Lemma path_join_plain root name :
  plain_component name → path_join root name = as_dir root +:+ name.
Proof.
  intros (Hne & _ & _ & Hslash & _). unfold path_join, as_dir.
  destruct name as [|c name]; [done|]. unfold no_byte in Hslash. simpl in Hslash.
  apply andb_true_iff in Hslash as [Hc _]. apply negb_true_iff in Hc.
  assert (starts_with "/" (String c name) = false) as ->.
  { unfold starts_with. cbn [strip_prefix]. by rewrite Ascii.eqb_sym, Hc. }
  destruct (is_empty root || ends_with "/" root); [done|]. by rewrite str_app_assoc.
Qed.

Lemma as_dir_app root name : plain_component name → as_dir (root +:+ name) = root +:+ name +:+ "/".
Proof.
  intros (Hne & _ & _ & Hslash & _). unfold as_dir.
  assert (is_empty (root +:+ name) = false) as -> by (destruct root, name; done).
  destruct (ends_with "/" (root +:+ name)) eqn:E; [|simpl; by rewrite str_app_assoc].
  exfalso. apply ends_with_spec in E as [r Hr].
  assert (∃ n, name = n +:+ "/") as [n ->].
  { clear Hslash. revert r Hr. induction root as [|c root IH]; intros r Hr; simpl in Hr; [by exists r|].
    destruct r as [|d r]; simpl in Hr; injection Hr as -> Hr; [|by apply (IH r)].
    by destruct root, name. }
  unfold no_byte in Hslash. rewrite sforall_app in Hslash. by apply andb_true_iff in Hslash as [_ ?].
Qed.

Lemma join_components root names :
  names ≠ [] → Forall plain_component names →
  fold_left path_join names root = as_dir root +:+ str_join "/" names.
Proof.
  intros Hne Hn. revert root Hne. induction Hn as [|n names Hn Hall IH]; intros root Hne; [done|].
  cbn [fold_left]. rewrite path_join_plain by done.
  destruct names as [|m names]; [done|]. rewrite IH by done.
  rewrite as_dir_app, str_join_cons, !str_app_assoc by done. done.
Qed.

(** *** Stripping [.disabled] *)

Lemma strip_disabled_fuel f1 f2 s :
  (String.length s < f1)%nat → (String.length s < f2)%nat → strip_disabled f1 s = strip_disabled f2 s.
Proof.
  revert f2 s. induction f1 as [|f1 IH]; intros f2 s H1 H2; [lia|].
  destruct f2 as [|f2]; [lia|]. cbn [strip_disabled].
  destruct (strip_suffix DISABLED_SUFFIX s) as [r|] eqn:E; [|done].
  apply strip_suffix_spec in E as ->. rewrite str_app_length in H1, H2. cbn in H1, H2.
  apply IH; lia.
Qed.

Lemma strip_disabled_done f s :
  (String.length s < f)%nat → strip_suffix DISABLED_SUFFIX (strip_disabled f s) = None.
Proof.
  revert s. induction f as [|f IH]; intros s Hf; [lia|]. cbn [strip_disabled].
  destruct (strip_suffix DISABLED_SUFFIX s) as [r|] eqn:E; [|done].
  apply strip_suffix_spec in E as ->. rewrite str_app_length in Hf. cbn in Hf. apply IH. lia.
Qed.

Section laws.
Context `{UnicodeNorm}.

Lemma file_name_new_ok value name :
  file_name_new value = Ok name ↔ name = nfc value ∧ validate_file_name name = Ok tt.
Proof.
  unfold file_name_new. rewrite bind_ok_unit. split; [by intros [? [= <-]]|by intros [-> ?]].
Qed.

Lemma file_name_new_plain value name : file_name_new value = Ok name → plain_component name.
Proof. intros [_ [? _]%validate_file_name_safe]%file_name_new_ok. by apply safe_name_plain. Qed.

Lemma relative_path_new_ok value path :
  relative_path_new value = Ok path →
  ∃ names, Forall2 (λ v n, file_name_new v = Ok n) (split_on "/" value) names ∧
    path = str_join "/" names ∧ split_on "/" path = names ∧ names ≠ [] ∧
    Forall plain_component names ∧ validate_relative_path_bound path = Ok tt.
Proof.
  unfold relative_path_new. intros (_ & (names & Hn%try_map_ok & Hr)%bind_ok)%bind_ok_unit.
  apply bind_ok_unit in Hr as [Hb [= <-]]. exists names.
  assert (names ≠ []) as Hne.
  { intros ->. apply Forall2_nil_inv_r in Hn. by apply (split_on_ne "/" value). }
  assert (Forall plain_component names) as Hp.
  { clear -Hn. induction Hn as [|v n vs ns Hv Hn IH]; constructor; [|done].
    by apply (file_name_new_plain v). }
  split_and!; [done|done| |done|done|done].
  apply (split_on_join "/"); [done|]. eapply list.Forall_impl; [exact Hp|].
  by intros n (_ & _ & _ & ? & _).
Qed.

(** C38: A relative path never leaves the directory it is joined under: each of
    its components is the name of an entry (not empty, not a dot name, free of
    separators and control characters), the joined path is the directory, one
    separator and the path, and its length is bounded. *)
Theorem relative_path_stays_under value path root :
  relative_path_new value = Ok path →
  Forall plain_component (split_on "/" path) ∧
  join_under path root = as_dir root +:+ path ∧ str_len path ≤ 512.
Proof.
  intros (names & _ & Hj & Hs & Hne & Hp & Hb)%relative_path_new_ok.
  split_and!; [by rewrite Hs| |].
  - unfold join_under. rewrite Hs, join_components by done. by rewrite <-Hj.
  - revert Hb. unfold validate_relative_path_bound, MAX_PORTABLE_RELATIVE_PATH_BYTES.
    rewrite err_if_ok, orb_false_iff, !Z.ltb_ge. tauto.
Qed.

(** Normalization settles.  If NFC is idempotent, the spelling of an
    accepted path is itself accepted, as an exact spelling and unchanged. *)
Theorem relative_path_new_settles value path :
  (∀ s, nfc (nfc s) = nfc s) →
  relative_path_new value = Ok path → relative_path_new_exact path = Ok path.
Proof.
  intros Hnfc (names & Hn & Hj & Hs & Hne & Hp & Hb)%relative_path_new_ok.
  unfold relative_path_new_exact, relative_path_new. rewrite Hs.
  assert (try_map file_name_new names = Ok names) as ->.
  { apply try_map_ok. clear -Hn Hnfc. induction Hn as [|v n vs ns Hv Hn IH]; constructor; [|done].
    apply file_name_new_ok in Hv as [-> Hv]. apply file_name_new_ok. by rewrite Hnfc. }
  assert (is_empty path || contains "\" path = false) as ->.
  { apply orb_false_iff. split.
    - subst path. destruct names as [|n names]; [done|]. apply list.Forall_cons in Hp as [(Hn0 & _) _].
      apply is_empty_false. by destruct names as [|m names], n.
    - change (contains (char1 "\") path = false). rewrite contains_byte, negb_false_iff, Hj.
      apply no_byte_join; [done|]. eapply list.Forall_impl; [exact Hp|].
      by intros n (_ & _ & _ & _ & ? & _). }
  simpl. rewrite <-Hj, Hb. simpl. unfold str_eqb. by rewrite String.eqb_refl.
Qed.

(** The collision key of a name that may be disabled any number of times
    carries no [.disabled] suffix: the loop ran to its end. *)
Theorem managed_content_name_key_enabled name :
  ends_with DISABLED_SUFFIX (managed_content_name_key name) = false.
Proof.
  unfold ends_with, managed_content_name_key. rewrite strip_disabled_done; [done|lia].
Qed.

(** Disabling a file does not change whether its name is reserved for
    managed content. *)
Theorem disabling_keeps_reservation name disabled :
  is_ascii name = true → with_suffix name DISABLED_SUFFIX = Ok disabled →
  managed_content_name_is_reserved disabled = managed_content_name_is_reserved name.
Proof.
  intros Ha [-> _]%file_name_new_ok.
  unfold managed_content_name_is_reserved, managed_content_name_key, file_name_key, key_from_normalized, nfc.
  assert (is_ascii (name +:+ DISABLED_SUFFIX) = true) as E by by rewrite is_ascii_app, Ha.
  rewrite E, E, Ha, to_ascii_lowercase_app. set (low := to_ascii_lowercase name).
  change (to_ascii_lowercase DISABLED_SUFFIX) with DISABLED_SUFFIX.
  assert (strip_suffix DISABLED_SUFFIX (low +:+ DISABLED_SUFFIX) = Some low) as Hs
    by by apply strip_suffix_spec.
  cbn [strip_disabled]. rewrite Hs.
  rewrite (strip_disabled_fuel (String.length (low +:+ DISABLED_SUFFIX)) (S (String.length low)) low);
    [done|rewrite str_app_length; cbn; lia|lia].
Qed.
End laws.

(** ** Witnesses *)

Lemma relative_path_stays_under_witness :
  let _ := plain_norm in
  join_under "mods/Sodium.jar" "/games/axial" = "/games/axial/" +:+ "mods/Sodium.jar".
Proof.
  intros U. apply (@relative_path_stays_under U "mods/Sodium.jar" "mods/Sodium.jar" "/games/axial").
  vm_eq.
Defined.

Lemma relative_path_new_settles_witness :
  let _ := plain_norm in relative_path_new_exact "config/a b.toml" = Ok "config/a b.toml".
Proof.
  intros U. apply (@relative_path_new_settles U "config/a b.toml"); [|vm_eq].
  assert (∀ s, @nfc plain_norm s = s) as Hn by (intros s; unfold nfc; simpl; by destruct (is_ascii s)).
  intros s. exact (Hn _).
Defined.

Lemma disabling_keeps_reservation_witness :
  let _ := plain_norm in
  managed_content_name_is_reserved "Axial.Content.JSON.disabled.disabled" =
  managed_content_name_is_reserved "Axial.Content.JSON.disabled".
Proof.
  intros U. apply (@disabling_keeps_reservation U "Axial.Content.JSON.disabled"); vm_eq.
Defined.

* * *

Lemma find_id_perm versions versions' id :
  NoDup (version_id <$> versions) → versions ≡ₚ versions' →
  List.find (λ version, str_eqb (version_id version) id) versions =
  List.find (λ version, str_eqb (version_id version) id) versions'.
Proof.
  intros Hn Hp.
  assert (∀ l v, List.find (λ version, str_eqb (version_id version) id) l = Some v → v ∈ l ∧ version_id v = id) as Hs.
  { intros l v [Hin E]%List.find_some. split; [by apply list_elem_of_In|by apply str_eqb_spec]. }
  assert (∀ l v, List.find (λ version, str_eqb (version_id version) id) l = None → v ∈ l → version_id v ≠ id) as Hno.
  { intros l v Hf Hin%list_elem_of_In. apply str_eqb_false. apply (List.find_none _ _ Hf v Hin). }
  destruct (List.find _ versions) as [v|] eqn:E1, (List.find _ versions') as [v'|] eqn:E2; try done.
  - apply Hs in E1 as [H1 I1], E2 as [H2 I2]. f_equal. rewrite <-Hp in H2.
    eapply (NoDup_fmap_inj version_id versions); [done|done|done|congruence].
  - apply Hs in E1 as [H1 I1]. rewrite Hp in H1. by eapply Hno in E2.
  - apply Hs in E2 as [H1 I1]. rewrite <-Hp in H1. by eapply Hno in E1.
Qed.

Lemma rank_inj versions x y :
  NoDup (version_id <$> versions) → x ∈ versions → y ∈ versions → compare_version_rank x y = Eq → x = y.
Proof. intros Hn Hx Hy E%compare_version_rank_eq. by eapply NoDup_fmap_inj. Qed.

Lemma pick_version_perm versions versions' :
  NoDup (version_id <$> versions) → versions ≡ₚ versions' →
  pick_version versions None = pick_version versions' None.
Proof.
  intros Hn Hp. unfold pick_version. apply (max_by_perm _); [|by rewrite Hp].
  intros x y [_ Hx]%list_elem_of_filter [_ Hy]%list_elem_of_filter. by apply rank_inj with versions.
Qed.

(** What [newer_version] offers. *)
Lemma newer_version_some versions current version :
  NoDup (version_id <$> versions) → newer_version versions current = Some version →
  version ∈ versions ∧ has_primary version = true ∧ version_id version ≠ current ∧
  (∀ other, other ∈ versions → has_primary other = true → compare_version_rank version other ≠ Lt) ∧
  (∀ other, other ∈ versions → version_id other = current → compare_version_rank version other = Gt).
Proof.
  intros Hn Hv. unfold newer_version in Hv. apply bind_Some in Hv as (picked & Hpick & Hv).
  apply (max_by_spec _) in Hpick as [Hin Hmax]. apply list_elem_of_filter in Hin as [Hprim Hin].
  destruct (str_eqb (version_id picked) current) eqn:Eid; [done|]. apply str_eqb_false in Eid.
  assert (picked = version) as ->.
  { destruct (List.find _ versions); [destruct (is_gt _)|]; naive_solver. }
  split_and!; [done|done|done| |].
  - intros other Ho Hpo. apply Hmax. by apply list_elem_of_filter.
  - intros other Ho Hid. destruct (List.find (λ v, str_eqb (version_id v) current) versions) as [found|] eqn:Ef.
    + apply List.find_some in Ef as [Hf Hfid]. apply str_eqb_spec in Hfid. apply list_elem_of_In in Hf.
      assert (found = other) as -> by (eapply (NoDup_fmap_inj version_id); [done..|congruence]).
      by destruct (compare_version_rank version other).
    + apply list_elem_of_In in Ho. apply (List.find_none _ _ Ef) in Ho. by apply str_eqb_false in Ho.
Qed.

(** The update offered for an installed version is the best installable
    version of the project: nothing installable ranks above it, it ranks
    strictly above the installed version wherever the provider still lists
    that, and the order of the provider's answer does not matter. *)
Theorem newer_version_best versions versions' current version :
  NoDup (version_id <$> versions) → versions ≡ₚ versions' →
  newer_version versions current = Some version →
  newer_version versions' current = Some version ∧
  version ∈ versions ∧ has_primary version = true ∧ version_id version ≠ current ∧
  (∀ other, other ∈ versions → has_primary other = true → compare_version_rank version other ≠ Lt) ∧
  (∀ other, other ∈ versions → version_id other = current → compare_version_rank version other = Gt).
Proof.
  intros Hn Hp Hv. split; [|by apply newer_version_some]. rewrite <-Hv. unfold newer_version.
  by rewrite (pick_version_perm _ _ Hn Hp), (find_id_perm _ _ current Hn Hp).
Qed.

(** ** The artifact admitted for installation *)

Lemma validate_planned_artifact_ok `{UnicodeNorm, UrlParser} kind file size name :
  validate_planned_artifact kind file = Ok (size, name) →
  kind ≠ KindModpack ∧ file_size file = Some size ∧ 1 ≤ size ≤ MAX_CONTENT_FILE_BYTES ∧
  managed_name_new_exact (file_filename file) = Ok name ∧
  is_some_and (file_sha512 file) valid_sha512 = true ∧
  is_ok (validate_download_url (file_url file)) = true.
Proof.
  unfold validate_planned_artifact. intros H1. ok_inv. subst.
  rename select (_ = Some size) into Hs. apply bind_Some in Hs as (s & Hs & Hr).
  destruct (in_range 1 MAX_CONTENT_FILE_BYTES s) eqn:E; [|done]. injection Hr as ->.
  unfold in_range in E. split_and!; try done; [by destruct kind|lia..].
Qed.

TASK BRIEF -> Filter the records for the word "above" and show every line that has it.

RESULT ->
    version of the project: nothing installable ranks above it, it ranks
    strictly above the installed version wherever the provider still lists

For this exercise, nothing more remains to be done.